In many cases, though, planners are already prepared to deal with this kind of uncertainty. Their planning processes, investment offerings, asset allocation models, and scenario-building capabilities are designed to adapt in the face of real-world changes. Cincinnati-based TruePoint, for instance, reported that it is "rebuilding all financial plans under multiple scenarios (increased tax rates, surtaxes, increased medical costs, conservative real returns) to allow the client to understand their financial security under many different assumptions."
This kind of forward-thinking, proactive planning also characterizes the approach of SS&G Wealth Management, in Akron, Ohio: "We help our clients prepare a detailed budget and search for ways to lower expenses. We also perform an insurance needs analysis to identify any potential risk that could derail an otherwise sound plan. Finally, we then recommend investments designed to generate income that they cannot outlive."

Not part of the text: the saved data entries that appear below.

(* ===== verification/PxProps.v ===== *)
(** * The properties of the proxy client *)
From S2P Require Import Prelude World Idl LcapNet RpcUtils PxClient ReaderInv ReaderSpec PxSpec Demo.
Local Open Scope Z_scope.

(** The cache was lost to a failed [realloc]. *)
Definition cache_lost (s : client) : Prop :=
  exists p, ccc_ptr s = Some p /\ records p = None.

Section ops.
Context `{World, ChangelogRecLaws}.
Implicit Types (s : client) (p : px_zmq_data).

Lemma pzd_cache_grow_spec p n s :
  0 <= n ->
  wp (pzd_cache_grow p n) (fun rp s' => exists t, extends s t s' /\ frames_of t = [] /\
       rx (cl_trace s) t = [] /\
       (fst rp = - ENOMEM /\ snd rp = set_records None p /\ out_of_memory \/
        fst rp = 0 /\ exists slots, snd rp = set_records (Some slots) p /\
          Z.of_nat (length slots) = n)) safe s.
Proof.
  intros Hn. unfold pzd_cache_grow. wp_steps. rewrite wp_alloc.
  destruct (0 <=? _) eqn:Ha; wp_steps; eexists; (split_and!; [by apply extends_logged|done|done|]).
  - right. split; [done|]. eexists. split; [done|].
    rewrite length_app, length_take, length_replicate. lia.
  - left. split_and!; [done|done|by eapply alloc_failed].
Qed.

(** The reply holds the records of [bk]: they are what the cache points to, in
    order, unless the cache cannot grow. *)
Lemma px_enqueue_reply_spec p bk buf slots s :
  bk_recs bk <> [] -> Forall rec_ok (bk_recs bk) -> Z.of_nat (length (bk_recs bk)) < 2 ^ 31 ->
  records p = Some slots -> rec_cnt p <= Z.of_nat (length slots) ->
  wp (px_enqueue_reply p buf (enqueue_packet bk)) (fun rp s' => exists t, extends s t s' /\
       frames_of t = [] /\ rx (cl_trace s) t = [] /\
       (fst rp = - ENOMEM /\ snd rp = set_records None p /\ out_of_memory \/
        fst rp = 0 /\ rec_mdt (snd rp) = rec_mdt p /\ rec_buff (snd rp) = Some buf /\
        forall bufs, bufs !! buf = Some (enqueue_packet bk) ->
          cached bufs (snd rp) (wire_rec <$> bk_recs bk))) safe s.
Proof.
  intros Hne Hok Hlen Hslots Hcnt. unfold px_enqueue_reply.
  rewrite (proj2 (Z.ltb_ge _ _)) by by apply length_enqueue.
  destruct (enqueue_fields bk Hlen) as [_ ->]. set (n := Z.of_nat (length (bk_recs bk))) in *.
  wp_steps.
  assert (Hgo : forall p' slots' s1 t1, extends s t1 s1 -> frames_of t1 = [] ->
    rx (cl_trace s) t1 = [] ->
    (exists r, p' = set_records r p) -> records p' = Some slots' -> n <= Z.of_nat (length slots') ->
    wp (cache ← cache_records (Z.to_nat n) 0 buf (enqueue_packet bk) sizeof_enqueue (records p');
        mret (0, set_buff (Some buf) (set_window 0 n (set_records cache p'))))
      (fun rp s' => exists t, extends s t s' /\ frames_of t = [] /\ rx (cl_trace s) t = [] /\
       (fst rp = - ENOMEM /\ snd rp = set_records None p /\ out_of_memory \/
        fst rp = 0 /\ rec_mdt (snd rp) = rec_mdt p /\ rec_buff (snd rp) = Some buf /\
        forall bufs, bufs !! buf = Some (enqueue_packet bk) ->
          cached bufs (snd rp) (wire_rec <$> bk_recs bk))) safe s1).
  { intros p' slots' s1 t1 He Hf Hx [r0 ->] Hr Hn. wp_steps. rewrite Hr.
    destruct (enqueue_packet_eq bk) as (pre & Hpre & Heq). rewrite Heq, <- Hpre.
    subst n. rewrite Nat2Z.id, <- (length_fmap wire_rec (bk_recs bk)).
    eapply wp_mono; [apply cache_records_spec|cbn beta|done].
    { by apply wire_recs_whole. }
    { rewrite length_fmap. lia. }
    intros c ? (-> & sl & -> & Hl & _ & Hat). wp_steps. exists t1. split_and!; [done..|].
    right. split_and!; [done|done|done|]. intros bufs Hb. exists sl. cbn.
    rewrite length_fmap in *. split_and!; [done|lia|lia|lia|]. right.
    exists buf, (pre ++ concat (wire_rec <$> bk_recs bk) ++ []). split_and!; [done|done|].
    intros i r Hi. apply (Hat i r Hi). }
  destruct (Z.ltb_spec (rec_cnt p) n).
  - eapply wp_mono; [apply pzd_cache_grow_spec; lia|cbn beta|done].
    intros [rc p'] s1 (t1 & He & Hf & Hx & Hc). cbn [fst snd] in *.
    destruct Hc as [(-> & -> & Hoom)|(-> & sl & -> & Hl)].
    + cbn [Z.ltb]. wp_steps. exists t1. split_and!; [done..|]. by left.
    + cbn [Z.ltb]. eapply Hgo; [done..|by eexists|done|lia].
  - wp_steps. cbn [fst snd]. change (0 <? 0) with false. cbn iota.
    eapply (Hgo p slots s []); [apply extends_refl|done|done| |done|lia].
    exists (records p). by destruct p.
Qed.

(** The answer of a reader, as the client takes it. *)
Lemma px_reply_spec p pk buf slots s :
  reader_reply pk -> records p = Some slots -> rec_cnt p <= Z.of_nat (length slots) ->
  wp (px_reply p buf pk) (fun rp s' => exists t, extends s t s' /\ frames_of t = [] /\
       rx (cl_trace s) t = [] /\
       ((exists rc, pk = enc_ack (ack_message rc) /\ rc <> 0 /\ rp = (rc, p)) \/
        (exists bk, pk = enqueue_packet bk /\ bk_recs bk <> [] /\ packable bk /\
         (fst rp = - ENOMEM /\ snd rp = set_records None p /\ out_of_memory \/
          fst rp = 0 /\ rec_mdt (snd rp) = rec_mdt p /\ rec_buff (snd rp) = Some buf /\
          forall bufs, bufs !! buf = Some pk ->
            cached bufs (snd rp) (wire_rec <$> bk_recs bk))))) safe s.
Proof.
  intros Hr Hs Hc. unfold px_reply. destruct Hr as [bk Hne Hok Hl|rc Hrc Hin].
  - pose proof (length_enqueue _ Hne Hok) as Hlen. pose proof crl_sizeof.
    rewrite (proj2 (Z.ltb_ge _ _)) by (unfold sizeof_hdr, sizeof_enqueue in *; lia).
    destruct (enqueue_fields bk Hl) as [-> _]. rewrite op_of_code_code.
    eapply wp_mono; [by apply (px_enqueue_reply_spec p bk buf slots)|cbn beta|done].
    intros rp s' (t & He & Hf & Hx & Hcase). exists t. split_and!; [done..|]. right.
    by exists bk.
  - destruct (ack_fields rc Hin) as [-> Hret]. rewrite length_ack, op_of_code_code.
    cbn [Z.ltb Z.compare sizeof_ack sizeof_hdr Pos.compare Pos.compare_cont]. wp_steps.
    rewrite Hret. exists []. split_and!; [apply extends_refl|done|done|]. left.
    exists rc. split_and!; [done|lia|done].
Qed.
End ops.

(** ** DEQUEUE *)

Section dequeue.
Context `{World, ChangelogRecLaws}.
Implicit Types (s : client) (p : px_zmq_data).
(* ===== verification/Session.v ===== *)
(** * A session of a client

    A user of the library that starts, receives records, reads and frees each,
    and ends, connected through the broker to the reader of its device: the
    sockets of the client hand out what [exchange] yields for the requests that
    it has sent. *)
From S2P Require Import Prelude World Queue Idl LcapNet RpcUtils Effects Config Broker PxClient Reader ReaderRep ReaderInv ReaderBuckets ReaderRpc ReaderEnqueue ReaderSpec Demo ReaderHandlers ReaderMain ReaderRun PxSpec PxProps Routing System SystemProps Network.
Local Open Scope Z_scope.

(** ** The user *)

Section user.
Context `{World, ChangelogRec}.

(** Receive, read and free [k] records: the codes and what was read. *)
Fixpoint take_records (k : nat) : M client (list (Z * option bytes)) :=
  match k with
  | O => mret []
  | S k =>
      o ← px_changelog_recv 1;
      r ← (match snd o with
           | Some x => r ← read_record x; mret (Some (wire_rec r))
           | None => mret None
           end) : M client (option bytes);
      px_changelog_free;;
      os ← take_records k;
      mret ((fst o, r) :: os)
  end.

Definition session (flags : Z) (mdtname : bytes) (startrec : Z) (k : nat)
    : M client (Z * list (Z * option bytes) * Z) :=
  rc ← px_changelog_start flags mdtname startrec;
  os ← take_records k;
  rf ← px_changelog_fini 1;
  mret (rc, os, rf).
End user.

(** ** The server behind the sockets of the client *)

Section server.
Context (Wb Wr : World) `{ChangelogRec, ZmqSocketsLaws} (cid : conn_id).

(** The system after the requests [ms], sent one after the other, and the reply
    to the last; [None] if one of them gets no reply of one frame. *)
Fixpoint replay (ms : list (list (bytes * bool))) (pk : bytes) (y : system)
    : option (bytes * system) :=
  match ms with
  | [] => Some (pk, y)
  | m :: ms =>
      match m with
      | [(dev, _); (body, _)] =>
          match exchange Wb Wr cid dev body y with
          | Ok (Some [pk'], y') => replay ms pk' y'
          | _ => None
          end
      | _ => None
      end
  end.

Definition after_requests (y : system) (fs : list (bytes * bool)) : option (bytes * system) :=
  replay (split_messages fs) [] y.

(** What the socket of the client hands out is the reply to its last request. *)
Definition connected (Wc : World) (y : system) : Prop :=
  forall t pk y', after_requests y (frames_of t) = Some (pk, y') -> @w_frame Wc t = (pk, false).

Lemma replay_app ms1 ms2 pk y :
  replay (ms1 ++ ms2) pk y =
    match replay ms1 pk y with Some (pk', y') => replay ms2 pk' y' | None => None end.
Proof.
  revert pk y. induction ms1 as [|m ms1 IH]; intros pk y; cbn [replay app]; [done|].
  destruct m as [|[dev ?] [|[body ?] [|]]]; try done.
  by destruct (exchange _ _ _ _ _ _) as [[[[|pk' [|]]|] y']|].
Qed.

Lemma split_messages_requests dev body fs :
  split_messages (request dev body ++ fs) = request dev body :: split_messages fs.
Proof. cbn. by destruct (split_messages fs). Qed.

(** The requests of the client, as messages. *)
Definition requests (dev : conn_id) (bodies : list bytes) : list (bytes * bool) :=
  concat (request dev <$> bodies).

Lemma split_requests dev bodies :
  split_messages (requests dev bodies) = request dev <$> bodies.
Proof.
  induction bodies as [|body bodies IH]; [done|]. unfold requests. rewrite fmap_cons. cbn [concat].
  rewrite split_messages_requests. unfold requests in IH. by rewrite IH.
Qed.

(** One more request. *)
Lemma after_requests_snoc dev bodies body y pk y1 pk1 y2 :
  after_requests y (requests dev bodies) = Some (pk, y1) ->
  exchange Wb Wr cid dev body y1 = Ok (Some [pk1], y2) ->
  after_requests y (requests dev (bodies ++ [body])) = Some (pk1, y2).
Proof.
  unfold after_requests. rewrite !split_requests, fmap_app, replay_app. intros -> Hex.
  cbn. by rewrite Hex.
Qed.

Lemma requests_snoc dev bodies body :
  requests dev (bodies ++ [body]) = requests dev bodies ++ request dev body.
Proof. unfold requests. by rewrite fmap_app, concat_app. Qed.
End server.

With such tools and plans in place, the real issue for many firms is not how they themselves react to uncertainty, but how their clients do: "Keeping clients focused on the journey toward a comfortable retirement and not allowing them to be distracted by the day-to-day ups and downs of the markets" is critical, according to Houston's Hollis Huff Lewis Financial Services.
The need to maintain client discipline in sticking with a financial plan, an asset allocation strategy, or even a personal budget in the face of fears and anxieties has led many of our Wealth Magnets to put a greater emphasis on client communication. "We need to try, as best we can, to redirect our clients' attention away from CNBC, Mad Money and the reckless amount of short-term focus that the media constantly hypes," TruePoint wrote.
In the interests of "keeping our clients from making irrational and emotional decisions that will cause years of potential damage," Denver-based GHP Investment Advisors is taking client outreach very seriously: "In addition to quarterly newsletters and financial statements, we are having our clients come in or engage in a telephone conversation at least three times a year."